Requirement
Each line of the data has to be written out again exactly as shown.

Supplied data
Definition namespaceGR : string := "namespaces".

Record nsRequest := { nr_ns : K8sNamespace; nr_oldns : option K8sNamespace; nr_op : Operation }.

Definition labels_of (n : K8sNamespace) : gmap string string := items (om_Labels (kn_Meta n)).
Definition annotations_of (n : K8sNamespace) : gmap string string := items (om_Annotations (kn_Meta n)).
Definition name_of (n : K8sNamespace) : string := om_Name (kn_Meta n).

Section webhooks.
  Context `{RO : RangeOrder} `{RX : RegexpLib} (cfg : Config).

(** ** mutator.go *)
Definition mutate (ns : K8sNamespace) : K8sNamespace :=
  if negb (IsManagedNamespace cfg (name_of ns)) then ns
  else match labels_of ns !! LabelIncludedNamespace with
       | Some _ => ns
       | None => {| kn_Meta := set_om_Labels (Some (<[LabelIncludedNamespace:="true"]> (labels_of ns))) (kn_Meta ns) |}
       end.

(** ** validator.go *)
Definition old_labels (req : nsRequest) : gmap string string :=
  match nr_oldns req with Some o => labels_of o | None => ∅ end.

(** The first offending label in iteration order, first among the new labels and
    then among the old ones. *)
Definition illegalTreeLabel (req : nsRequest) : Response :=
  let oldLabels := old_labels req in
  let name := name_of (nr_ns req) in
  match List.find (λ '(key, val), Contains key LabelTreeDepthSuffix && negb (bool_decide (sget oldLabels key = val)))
          (range (labels_of (nr_ns req))) with
  | Some (key, _) =>
      DenyForbidden namespaceGR name
        ("cannot set or modify tree label " +:+ quoted key +:+ " in namespace " +:+ quoted name +:+ "; these can only be managed by HNC")
  | None =>
      match List.find (λ key, Contains key LabelTreeDepthSuffix && bool_decide (labels_of (nr_ns req) !! key = None)) (keys_of oldLabels) with
      | Some key =>
          DenyForbidden namespaceGR name
            ("cannot remove tree label " +:+ quoted key +:+ " in namespace " +:+ quoted name +:+ "; these can only be managed by HNC")
      | None => Allow ""
      end
  end.

Definition illegalIncludedNamespaceLabel (req : nsRequest) : Response :=
  let name := name_of (nr_ns req) in
  let label := labels_of (nr_ns req) !! LabelIncludedNamespace in
  let unchanged := match nr_oldns req with
                   | Some o => bool_decide (labels_of o !! LabelIncludedNamespace = label)
                   | None => false
                   end in
  if unchanged then Allow ""
  else
    let isIncluded := IsManagedNamespace cfg name in
    let see := "See https://github.com/kubernetes-sigs/hierarchical-namespaces/blob/master/docs/user-guide/concepts.md#included-namespace-label for detail" in
    if negb isIncluded && bool_decide (is_Some label) then
      DenyForbidden namespaceGR name
        ("you cannot enforce webhook rules on this unmanaged namespace using the " +:+ quoted LabelIncludedNamespace +:+ " label. " +:+ see)
    else if isIncluded && negb (bool_decide (default "" label = "true")) then
      DenyForbidden namespaceGR name
        ("you cannot change the value of the " +:+ quoted LabelIncludedNamespace +:+
         " label. It has to be set as true on all managed namespaces. " +:+ see)
    else Allow "".
(* ===== verification/Objects.v ===== *)
(** * Propagation of objects (internal/objects: reconciler.go, common.go)

    One reconciler per type copies the source objects of a namespace to its
    descendants.  A reconciliation syncs the object with the forest (sources are
    recorded there) and returns an action, which is then carried out on the API
    server.  The reconciler is also the forest's [TypeSyncer] of its type, so its
    set of propagated objects lives in the forest's list of types. *)

From Stdlib Require Import Ascii.
From S2P Require Import Prelude GoStrings Chains Validation Api Config Selectors Resources Forest ForestWf ForestWalks.
From S2P Require Import World.

(** ** common.go *)
Definition metaPrefix (s : string) : string :=
  match Split s "/"%char with
  | p :: _ :: _ => p
  | _ => ""
  end.

Definition hnc_key (k : string) : bool := HasSuffix (metaPrefix k) MetaGroup.

Definition canonical (inst : Unstructured) : Unstructured :=
  mkObj (u_GVK inst)
    (mkMeta (om_Name (u_Meta inst)) ""
       (Some (filter (λ '(k, _), hnc_key k = false) (items (om_Labels (u_Meta inst)))))
       (Some (filter (λ '(k, _), hnc_key k = false) (items (om_Annotations (u_Meta inst)))))
       [] None None "")
    None (u_Content inst).

(** ** Data *)
Inductive syncAction := actionUnknown | actionRemove | actionWrite | actionNop.
#[export] Instance syncAction_eq_dec : EqDecision syncAction.
Proof. solve_decision. Defined.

Response box
Definition namespaceGR : string := "namespaces".

Record nsRequest := { nr_ns : K8sNamespace; nr_oldns : option K8sNamespace; nr_op : Operation }.

Definition labels_of (n : K8sNamespace) : gmap string string := items (om_Labels (kn_Meta n)).
Definition annotations_of (n : K8sNamespace) : gmap string string := items (om_Annotations (kn_Meta n)).
Definition name_of (n : K8sNamespace) : string := om_Name (kn_Meta n).

Section webhooks.
  Context `{RO : RangeOrder} `{RX : RegexpLib} (cfg : Config).

(** ** mutator.go *)
Definition mutate (ns : K8sNamespace) : K8sNamespace :=
  if negb (IsManagedNamespace cfg (name_of ns)) then ns
  else match labels_of ns !! LabelIncludedNamespace with
       | Some _ => ns
       | None => {| kn_Meta := set_om_Labels (Some (<[LabelIncludedNamespace:="true"]> (labels_of ns))) (kn_Meta ns) |}
       end.

(** ** validator.go *)
Definition old_labels (req : nsRequest) : gmap string string :=
  match nr_oldns req with Some o => labels_of o | None => ∅ end.

(** The first offending label in iteration order, first among the new labels and
    then among the old ones. *)
Definition illegalTreeLabel (req : nsRequest) : Response :=
  let oldLabels := old_labels req in
  let name := name_of (nr_ns req) in
  match List.find (λ '(key, val), Contains key LabelTreeDepthSuffix && negb (bool_decide (sget oldLabels key = val)))
          (range (labels_of (nr_ns req))) with
  | Some (key, _) =>
      DenyForbidden namespaceGR name
        ("cannot set or modify tree label " +:+ quoted key +:+ " in namespace " +:+ quoted name +:+ "; these can only be managed by HNC")
  | None =>
      match List.find (λ key, Contains key LabelTreeDepthSuffix && bool_decide (labels_of (nr_ns req) !! key = None)) (keys_of oldLabels) with
      | Some key =>
          DenyForbidden namespaceGR name
            ("cannot remove tree label " +:+ quoted key +:+ " in namespace " +:+ quoted name +:+ "; these can only be managed by HNC")
      | None => Allow ""
      end
  end.

Definition illegalIncludedNamespaceLabel (req : nsRequest) : Response :=
  let name := name_of (nr_ns req) in
  let label := labels_of (nr_ns req) !! LabelIncludedNamespace in
  let unchanged := match nr_oldns req with
                   | Some o => bool_decide (labels_of o !! LabelIncludedNamespace = label)
                   | None => false
                   end in
  if unchanged then Allow ""
  else
    let isIncluded := IsManagedNamespace cfg name in
    let see := "See https://github.com/kubernetes-sigs/hierarchical-namespaces/blob/master/docs/user-guide/concepts.md#included-namespace-label for detail" in
    if negb isIncluded && bool_decide (is_Some label) then
      DenyForbidden namespaceGR name
        ("you cannot enforce webhook rules on this unmanaged namespace using the " +:+ quoted LabelIncludedNamespace +:+ " label. " +:+ see)
    else if isIncluded && negb (bool_decide (default "" label = "true")) then
      DenyForbidden namespaceGR name
        ("you cannot change the value of the " +:+ quoted LabelIncludedNamespace +:+
         " label. It has to be set as true on all managed namespaces. " +:+ see)
    else Allow "".
(* ===== verification/Objects.v ===== *)
(** * Propagation of objects (internal/objects: reconciler.go, common.go)

    One reconciler per type copies the source objects of a namespace to its
    descendants.  A reconciliation syncs the object with the forest (sources are
    recorded there) and returns an action, which is then carried out on the API
    server.  The reconciler is also the forest's [TypeSyncer] of its type, so its
    set of propagated objects lives in the forest's list of types. *)

From Stdlib Require Import Ascii.
From S2P Require Import Prelude GoStrings Chains Validation Api Config Selectors Resources Forest ForestWf ForestWalks.
From S2P Require Import World.

(** ** common.go *)
Definition metaPrefix (s : string) : string :=
  match Split s "/"%char with
  | p :: _ :: _ => p
  | _ => ""
  end.

Definition hnc_key (k : string) : bool := HasSuffix (metaPrefix k) MetaGroup.

Definition canonical (inst : Unstructured) : Unstructured :=
  mkObj (u_GVK inst)
    (mkMeta (om_Name (u_Meta inst)) ""
       (Some (filter (λ '(k, _), hnc_key k = false) (items (om_Labels (u_Meta inst)))))
       (Some (filter (λ '(k, _), hnc_key k = false) (items (om_Annotations (u_Meta inst)))))
       [] None None "")
    None (u_Content inst).

(** ** Data *)
Inductive syncAction := actionUnknown | actionRemove | actionWrite | actionNop.
#[export] Instance syncAction_eq_dec : EqDecision syncAction.
Proof. solve_decision. Defined.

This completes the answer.